[Collected data entries]

Start of Block

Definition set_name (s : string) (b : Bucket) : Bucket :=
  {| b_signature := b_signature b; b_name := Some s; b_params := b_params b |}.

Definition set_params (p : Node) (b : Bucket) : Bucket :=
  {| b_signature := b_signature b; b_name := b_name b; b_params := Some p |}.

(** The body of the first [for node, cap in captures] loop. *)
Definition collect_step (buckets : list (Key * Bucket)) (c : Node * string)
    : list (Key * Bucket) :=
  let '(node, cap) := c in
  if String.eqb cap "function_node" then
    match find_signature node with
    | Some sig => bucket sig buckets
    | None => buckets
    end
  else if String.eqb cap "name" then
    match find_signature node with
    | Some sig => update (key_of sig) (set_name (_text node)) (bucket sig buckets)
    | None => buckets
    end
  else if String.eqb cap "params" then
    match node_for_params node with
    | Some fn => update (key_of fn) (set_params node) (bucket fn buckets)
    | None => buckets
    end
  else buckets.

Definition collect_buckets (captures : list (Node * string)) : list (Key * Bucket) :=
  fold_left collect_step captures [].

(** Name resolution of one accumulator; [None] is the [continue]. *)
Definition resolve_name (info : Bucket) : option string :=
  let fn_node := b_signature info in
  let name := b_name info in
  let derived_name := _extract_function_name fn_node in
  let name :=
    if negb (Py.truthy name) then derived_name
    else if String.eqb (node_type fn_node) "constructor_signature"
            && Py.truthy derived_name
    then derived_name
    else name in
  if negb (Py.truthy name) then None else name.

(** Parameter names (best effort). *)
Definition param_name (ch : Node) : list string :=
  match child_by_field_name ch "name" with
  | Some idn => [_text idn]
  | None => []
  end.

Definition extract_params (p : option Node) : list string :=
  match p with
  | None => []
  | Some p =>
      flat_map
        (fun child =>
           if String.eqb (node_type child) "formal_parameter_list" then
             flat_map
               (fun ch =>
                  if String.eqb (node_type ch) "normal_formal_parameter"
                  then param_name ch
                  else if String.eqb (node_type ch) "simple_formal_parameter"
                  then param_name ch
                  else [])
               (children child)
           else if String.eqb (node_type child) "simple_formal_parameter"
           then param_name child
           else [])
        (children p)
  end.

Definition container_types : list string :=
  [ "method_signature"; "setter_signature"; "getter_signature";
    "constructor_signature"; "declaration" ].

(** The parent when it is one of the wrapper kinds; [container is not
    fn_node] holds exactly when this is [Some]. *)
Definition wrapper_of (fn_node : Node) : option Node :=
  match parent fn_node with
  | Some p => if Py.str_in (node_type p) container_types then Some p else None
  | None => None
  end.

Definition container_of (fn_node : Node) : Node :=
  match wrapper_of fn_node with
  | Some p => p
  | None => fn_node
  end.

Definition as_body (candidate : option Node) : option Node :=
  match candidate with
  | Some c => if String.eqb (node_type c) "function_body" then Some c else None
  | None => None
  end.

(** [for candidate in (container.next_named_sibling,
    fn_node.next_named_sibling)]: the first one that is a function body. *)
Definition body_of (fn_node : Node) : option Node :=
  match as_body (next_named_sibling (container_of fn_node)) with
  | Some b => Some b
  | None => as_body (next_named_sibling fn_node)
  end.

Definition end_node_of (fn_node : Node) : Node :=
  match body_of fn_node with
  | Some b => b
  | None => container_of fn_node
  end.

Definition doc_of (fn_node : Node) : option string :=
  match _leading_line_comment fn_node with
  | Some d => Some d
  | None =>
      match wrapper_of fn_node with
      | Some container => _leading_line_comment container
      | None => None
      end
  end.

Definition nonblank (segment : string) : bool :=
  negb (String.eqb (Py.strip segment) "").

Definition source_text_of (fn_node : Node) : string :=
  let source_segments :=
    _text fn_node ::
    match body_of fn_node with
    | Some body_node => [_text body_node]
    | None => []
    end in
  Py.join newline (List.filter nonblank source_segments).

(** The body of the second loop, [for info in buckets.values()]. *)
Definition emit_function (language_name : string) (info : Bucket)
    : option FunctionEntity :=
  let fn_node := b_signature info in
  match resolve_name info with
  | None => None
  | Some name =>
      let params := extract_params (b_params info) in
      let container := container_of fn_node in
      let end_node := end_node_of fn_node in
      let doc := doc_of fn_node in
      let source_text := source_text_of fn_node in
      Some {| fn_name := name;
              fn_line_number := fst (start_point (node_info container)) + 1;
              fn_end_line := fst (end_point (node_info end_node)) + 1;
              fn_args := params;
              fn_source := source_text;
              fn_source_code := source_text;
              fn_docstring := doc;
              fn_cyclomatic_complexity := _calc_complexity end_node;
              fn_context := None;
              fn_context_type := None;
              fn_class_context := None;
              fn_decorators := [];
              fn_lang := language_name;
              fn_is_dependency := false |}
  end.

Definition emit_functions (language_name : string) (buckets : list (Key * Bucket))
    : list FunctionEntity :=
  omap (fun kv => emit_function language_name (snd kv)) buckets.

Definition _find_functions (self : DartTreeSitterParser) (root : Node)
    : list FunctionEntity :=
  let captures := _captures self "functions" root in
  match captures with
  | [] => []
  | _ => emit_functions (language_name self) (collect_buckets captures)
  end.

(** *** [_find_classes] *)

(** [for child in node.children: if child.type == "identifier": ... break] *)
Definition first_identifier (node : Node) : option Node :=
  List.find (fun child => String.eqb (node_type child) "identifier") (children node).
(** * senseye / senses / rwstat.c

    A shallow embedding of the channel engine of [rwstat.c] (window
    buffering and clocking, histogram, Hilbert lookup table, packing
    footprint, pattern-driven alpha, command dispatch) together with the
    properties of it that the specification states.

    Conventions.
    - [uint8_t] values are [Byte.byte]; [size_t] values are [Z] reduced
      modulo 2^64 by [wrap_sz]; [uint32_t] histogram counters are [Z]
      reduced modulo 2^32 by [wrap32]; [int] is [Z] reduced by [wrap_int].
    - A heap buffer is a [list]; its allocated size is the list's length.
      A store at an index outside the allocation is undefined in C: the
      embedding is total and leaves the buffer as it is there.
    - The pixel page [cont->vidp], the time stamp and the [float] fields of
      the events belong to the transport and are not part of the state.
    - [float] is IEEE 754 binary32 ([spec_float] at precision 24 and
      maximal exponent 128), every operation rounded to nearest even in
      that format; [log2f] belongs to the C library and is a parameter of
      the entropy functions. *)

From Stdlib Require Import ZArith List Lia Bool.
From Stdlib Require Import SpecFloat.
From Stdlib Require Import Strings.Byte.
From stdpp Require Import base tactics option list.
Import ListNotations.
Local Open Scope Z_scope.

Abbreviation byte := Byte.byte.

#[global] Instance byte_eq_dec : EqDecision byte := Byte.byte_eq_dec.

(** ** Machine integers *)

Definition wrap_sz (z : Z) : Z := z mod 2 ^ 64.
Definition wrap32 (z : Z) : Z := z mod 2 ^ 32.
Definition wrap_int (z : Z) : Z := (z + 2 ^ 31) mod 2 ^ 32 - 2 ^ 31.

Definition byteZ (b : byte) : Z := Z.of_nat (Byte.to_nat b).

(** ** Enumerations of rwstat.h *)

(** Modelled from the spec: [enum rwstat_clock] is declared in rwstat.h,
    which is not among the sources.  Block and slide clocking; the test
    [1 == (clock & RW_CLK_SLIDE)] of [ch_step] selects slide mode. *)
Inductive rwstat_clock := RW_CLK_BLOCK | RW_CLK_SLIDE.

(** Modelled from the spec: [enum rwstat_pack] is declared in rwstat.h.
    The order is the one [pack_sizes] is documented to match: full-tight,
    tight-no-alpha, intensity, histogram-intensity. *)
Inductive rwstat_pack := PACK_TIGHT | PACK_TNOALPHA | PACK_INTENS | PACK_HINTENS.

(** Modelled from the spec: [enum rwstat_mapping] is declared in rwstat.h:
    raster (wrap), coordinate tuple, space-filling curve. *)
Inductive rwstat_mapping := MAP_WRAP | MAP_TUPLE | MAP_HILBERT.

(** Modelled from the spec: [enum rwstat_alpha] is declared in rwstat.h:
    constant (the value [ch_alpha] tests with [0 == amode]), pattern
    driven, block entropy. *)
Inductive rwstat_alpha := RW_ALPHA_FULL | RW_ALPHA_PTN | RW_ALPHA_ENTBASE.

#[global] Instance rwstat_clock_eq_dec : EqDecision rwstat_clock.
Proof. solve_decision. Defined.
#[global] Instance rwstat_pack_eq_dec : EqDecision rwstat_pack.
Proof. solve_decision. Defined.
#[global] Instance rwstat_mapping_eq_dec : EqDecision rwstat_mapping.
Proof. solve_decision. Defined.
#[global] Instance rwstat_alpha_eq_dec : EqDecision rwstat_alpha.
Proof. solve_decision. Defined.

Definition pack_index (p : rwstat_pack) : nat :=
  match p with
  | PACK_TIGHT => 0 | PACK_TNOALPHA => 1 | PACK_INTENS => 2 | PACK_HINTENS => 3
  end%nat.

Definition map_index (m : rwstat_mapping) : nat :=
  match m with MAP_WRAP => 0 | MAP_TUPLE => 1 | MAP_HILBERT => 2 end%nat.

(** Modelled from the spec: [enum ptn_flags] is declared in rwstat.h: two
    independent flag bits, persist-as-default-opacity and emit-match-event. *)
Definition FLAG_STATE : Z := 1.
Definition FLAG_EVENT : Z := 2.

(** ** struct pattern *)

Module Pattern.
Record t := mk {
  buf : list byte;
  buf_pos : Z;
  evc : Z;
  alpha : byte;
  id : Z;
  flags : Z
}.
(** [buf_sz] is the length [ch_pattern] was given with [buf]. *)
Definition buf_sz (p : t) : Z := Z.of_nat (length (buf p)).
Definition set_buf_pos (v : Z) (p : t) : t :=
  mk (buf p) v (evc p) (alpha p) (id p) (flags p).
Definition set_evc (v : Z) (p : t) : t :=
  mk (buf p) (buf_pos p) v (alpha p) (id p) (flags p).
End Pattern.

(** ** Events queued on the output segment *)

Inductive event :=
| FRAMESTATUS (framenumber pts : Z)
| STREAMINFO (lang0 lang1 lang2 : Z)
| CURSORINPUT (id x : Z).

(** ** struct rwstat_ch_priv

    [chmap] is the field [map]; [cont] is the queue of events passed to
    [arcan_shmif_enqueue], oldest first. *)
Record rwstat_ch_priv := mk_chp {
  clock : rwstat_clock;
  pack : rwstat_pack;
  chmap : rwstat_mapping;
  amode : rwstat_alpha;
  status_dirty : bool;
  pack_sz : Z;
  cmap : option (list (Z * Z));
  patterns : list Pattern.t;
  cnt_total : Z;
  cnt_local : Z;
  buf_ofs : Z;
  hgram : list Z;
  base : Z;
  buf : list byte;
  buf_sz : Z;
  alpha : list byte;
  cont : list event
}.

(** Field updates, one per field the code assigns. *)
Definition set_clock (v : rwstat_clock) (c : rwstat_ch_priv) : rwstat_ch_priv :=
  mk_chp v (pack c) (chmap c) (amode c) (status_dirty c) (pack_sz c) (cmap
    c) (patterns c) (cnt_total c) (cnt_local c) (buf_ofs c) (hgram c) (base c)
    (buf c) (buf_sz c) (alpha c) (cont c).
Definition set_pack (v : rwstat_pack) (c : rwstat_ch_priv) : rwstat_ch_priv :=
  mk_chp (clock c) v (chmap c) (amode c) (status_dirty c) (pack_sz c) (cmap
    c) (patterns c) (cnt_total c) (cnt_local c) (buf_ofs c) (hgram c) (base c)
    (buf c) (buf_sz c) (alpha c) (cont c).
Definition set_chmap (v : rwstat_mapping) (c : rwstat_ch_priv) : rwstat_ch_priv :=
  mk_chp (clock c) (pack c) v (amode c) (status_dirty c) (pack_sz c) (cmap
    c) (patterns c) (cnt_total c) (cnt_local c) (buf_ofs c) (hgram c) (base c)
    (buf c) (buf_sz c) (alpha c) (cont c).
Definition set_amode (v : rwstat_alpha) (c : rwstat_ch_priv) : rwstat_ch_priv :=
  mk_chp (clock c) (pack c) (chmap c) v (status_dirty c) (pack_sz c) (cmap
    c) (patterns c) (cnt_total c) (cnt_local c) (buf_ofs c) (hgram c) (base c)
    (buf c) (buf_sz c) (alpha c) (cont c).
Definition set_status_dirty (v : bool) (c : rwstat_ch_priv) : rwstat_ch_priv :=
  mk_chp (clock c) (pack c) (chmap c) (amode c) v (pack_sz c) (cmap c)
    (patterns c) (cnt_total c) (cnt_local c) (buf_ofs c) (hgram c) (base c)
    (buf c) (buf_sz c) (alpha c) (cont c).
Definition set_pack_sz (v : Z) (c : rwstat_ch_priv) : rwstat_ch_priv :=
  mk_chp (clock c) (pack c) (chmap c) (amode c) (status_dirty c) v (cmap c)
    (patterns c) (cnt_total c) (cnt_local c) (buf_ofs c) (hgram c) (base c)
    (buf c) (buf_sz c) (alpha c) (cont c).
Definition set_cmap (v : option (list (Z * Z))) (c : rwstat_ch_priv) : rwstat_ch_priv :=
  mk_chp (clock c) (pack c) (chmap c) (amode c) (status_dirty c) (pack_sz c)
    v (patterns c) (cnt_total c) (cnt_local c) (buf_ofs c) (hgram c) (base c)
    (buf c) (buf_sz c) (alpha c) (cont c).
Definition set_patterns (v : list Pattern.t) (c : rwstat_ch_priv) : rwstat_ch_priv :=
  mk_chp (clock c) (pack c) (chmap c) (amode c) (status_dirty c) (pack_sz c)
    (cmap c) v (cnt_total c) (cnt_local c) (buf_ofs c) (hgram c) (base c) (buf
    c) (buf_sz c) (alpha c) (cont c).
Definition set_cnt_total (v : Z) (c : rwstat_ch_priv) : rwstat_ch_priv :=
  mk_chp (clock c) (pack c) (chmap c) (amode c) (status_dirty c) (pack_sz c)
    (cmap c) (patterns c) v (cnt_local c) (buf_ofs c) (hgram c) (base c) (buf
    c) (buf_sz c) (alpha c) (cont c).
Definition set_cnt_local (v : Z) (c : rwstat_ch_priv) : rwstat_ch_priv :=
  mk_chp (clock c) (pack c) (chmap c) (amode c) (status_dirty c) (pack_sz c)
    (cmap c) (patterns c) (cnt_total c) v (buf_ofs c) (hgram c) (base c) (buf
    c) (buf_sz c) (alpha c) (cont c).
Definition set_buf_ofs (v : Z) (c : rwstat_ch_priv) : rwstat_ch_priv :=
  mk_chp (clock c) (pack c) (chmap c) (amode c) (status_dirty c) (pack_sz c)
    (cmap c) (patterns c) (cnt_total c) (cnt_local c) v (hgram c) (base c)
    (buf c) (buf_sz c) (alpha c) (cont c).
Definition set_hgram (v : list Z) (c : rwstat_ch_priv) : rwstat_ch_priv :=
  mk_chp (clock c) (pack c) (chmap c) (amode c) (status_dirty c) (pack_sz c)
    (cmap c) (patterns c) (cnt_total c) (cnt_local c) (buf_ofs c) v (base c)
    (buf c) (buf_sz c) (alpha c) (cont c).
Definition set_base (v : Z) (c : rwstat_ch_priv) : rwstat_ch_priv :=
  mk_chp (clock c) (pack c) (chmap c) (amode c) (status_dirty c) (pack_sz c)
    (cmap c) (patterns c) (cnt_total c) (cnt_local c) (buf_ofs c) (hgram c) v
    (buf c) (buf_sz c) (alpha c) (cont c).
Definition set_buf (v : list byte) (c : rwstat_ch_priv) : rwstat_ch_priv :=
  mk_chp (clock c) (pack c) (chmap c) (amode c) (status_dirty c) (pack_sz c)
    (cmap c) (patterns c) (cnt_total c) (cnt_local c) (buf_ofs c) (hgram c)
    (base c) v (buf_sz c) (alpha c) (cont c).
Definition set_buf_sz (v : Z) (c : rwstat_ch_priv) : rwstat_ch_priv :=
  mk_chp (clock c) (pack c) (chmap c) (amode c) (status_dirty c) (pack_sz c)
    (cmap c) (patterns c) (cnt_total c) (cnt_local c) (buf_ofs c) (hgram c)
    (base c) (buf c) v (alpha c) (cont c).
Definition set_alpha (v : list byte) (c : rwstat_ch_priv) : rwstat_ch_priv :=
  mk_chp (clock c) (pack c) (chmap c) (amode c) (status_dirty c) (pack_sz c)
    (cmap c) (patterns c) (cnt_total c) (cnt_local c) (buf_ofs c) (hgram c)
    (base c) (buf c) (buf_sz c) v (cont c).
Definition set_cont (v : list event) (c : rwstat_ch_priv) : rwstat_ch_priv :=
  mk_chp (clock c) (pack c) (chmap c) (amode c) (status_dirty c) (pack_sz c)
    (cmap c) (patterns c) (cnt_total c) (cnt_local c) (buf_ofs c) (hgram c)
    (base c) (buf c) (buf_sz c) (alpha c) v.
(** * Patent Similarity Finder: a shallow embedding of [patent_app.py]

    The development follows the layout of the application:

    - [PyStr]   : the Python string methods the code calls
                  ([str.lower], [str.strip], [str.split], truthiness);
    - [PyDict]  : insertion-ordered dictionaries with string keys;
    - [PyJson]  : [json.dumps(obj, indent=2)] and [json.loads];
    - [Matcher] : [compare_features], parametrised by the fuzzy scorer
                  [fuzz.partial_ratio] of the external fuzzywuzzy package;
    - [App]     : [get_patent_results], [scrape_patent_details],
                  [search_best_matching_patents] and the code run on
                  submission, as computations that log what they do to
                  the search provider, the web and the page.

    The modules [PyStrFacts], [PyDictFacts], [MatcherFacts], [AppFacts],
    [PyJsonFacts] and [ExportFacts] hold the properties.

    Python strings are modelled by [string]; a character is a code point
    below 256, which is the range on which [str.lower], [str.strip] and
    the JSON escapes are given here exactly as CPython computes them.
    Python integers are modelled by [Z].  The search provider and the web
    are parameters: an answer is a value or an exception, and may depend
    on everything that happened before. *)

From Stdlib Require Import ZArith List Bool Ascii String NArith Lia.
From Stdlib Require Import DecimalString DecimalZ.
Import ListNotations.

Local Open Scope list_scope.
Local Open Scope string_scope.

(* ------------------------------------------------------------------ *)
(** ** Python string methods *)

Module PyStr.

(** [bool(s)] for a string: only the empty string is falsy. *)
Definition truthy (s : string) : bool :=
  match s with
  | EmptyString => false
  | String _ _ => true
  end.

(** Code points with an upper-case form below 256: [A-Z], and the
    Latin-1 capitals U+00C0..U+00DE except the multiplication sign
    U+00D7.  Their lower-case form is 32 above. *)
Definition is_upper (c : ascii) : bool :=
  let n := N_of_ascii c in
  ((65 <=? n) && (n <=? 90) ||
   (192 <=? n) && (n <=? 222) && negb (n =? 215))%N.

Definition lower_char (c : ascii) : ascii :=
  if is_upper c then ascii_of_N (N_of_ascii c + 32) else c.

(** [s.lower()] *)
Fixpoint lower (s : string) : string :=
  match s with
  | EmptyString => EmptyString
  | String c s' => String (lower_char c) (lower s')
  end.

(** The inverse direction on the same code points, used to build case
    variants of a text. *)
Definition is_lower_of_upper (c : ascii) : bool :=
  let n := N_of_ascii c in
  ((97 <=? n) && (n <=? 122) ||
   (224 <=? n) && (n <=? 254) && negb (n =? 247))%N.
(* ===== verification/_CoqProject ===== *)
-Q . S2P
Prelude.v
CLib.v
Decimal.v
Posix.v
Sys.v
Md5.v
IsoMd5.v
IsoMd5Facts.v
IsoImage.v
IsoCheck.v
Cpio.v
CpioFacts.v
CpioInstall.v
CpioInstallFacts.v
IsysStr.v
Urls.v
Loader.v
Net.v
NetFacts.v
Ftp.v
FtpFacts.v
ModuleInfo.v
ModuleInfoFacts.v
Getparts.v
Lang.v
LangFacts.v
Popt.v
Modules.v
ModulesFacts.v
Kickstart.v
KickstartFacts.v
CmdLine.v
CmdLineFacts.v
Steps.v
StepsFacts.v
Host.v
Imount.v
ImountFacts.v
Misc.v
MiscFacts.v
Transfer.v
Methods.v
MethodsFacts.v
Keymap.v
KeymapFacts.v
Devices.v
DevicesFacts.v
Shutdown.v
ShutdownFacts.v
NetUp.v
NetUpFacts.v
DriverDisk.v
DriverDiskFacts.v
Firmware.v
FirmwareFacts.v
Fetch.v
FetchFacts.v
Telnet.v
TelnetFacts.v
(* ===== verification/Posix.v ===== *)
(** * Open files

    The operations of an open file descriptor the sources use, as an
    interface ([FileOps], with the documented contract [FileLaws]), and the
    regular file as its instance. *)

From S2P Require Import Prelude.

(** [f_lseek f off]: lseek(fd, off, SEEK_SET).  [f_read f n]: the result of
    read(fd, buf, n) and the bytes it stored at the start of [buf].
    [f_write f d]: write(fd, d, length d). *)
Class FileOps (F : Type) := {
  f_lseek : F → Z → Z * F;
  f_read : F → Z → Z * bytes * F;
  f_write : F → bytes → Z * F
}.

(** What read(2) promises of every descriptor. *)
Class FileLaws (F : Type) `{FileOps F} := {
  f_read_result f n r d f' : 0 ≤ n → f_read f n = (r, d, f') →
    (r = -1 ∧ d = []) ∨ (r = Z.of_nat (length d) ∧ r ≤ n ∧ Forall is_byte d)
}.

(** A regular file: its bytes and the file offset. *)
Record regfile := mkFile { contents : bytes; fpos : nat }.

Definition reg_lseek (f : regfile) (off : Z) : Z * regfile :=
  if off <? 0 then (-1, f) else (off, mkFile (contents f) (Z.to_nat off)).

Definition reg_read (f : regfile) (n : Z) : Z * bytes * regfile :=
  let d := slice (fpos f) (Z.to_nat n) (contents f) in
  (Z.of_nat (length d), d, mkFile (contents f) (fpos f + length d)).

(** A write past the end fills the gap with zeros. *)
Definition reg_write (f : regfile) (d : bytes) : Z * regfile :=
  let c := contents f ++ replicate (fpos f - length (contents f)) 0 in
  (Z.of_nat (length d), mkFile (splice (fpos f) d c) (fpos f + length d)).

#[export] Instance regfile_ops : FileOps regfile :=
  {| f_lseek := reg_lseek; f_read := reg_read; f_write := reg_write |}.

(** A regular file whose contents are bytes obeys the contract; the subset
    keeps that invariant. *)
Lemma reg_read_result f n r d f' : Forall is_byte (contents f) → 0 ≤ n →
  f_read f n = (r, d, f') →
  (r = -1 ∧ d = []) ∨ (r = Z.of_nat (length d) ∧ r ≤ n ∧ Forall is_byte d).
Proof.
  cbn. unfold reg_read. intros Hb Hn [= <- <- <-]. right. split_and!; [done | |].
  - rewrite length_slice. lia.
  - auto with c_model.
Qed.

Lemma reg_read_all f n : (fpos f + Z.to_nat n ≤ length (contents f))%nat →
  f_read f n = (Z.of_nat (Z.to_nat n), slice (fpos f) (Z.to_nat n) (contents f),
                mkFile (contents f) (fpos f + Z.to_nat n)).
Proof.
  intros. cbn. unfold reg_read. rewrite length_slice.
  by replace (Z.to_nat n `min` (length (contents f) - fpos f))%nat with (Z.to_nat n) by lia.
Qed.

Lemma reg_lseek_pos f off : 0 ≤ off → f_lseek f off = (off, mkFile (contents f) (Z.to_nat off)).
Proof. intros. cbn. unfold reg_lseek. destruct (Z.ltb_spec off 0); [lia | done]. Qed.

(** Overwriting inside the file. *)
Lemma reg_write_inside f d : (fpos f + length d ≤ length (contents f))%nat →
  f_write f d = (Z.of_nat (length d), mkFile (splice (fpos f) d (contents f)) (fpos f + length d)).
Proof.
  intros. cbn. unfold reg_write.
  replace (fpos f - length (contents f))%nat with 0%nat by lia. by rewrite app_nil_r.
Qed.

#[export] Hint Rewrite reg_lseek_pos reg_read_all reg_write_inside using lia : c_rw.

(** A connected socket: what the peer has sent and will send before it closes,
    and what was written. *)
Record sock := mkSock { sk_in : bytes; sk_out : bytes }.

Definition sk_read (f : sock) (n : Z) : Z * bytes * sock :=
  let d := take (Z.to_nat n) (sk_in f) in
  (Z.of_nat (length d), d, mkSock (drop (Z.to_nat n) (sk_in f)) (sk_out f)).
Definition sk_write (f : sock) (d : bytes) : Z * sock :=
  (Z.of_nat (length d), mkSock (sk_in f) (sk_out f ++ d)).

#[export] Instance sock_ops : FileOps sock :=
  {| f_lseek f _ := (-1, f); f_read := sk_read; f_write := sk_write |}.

End of Block

■ Task goal
Only one stretch of the records above is wanted: the lines between the one holding "let doc := doc_of fn_node in" and the one holding "- A heap buffer", inclusive, reproduced exactly.

■ Written reply
      let doc := doc_of fn_node in
      let source_text := source_text_of fn_node in
      Some {| fn_name := name;
              fn_line_number := fst (start_point (node_info container)) + 1;
              fn_end_line := fst (end_point (node_info end_node)) + 1;
              fn_args := params;
              fn_source := source_text;
              fn_source_code := source_text;
              fn_docstring := doc;
              fn_cyclomatic_complexity := _calc_complexity end_node;
              fn_context := None;
              fn_context_type := None;
              fn_class_context := None;
              fn_decorators := [];
              fn_lang := language_name;
              fn_is_dependency := false |}
  end.

Definition emit_functions (language_name : string) (buckets : list (Key * Bucket))
    : list FunctionEntity :=
  omap (fun kv => emit_function language_name (snd kv)) buckets.

Definition _find_functions (self : DartTreeSitterParser) (root : Node)
    : list FunctionEntity :=
  let captures := _captures self "functions" root in
  match captures with
  | [] => []
  | _ => emit_functions (language_name self) (collect_buckets captures)
  end.

(** *** [_find_classes] *)

(** [for child in node.children: if child.type == "identifier": ... break] *)
Definition first_identifier (node : Node) : option Node :=
  List.find (fun child => String.eqb (node_type child) "identifier") (children node).
(** * senseye / senses / rwstat.c

    A shallow embedding of the channel engine of [rwstat.c] (window
    buffering and clocking, histogram, Hilbert lookup table, packing
    footprint, pattern-driven alpha, command dispatch) together with the
    properties of it that the specification states.

    Conventions.
    - [uint8_t] values are [Byte.byte]; [size_t] values are [Z] reduced
      modulo 2^64 by [wrap_sz]; [uint32_t] histogram counters are [Z]
      reduced modulo 2^32 by [wrap32]; [int] is [Z] reduced by [wrap_int].
    - A heap buffer is a [list]; its allocated size is the list's length.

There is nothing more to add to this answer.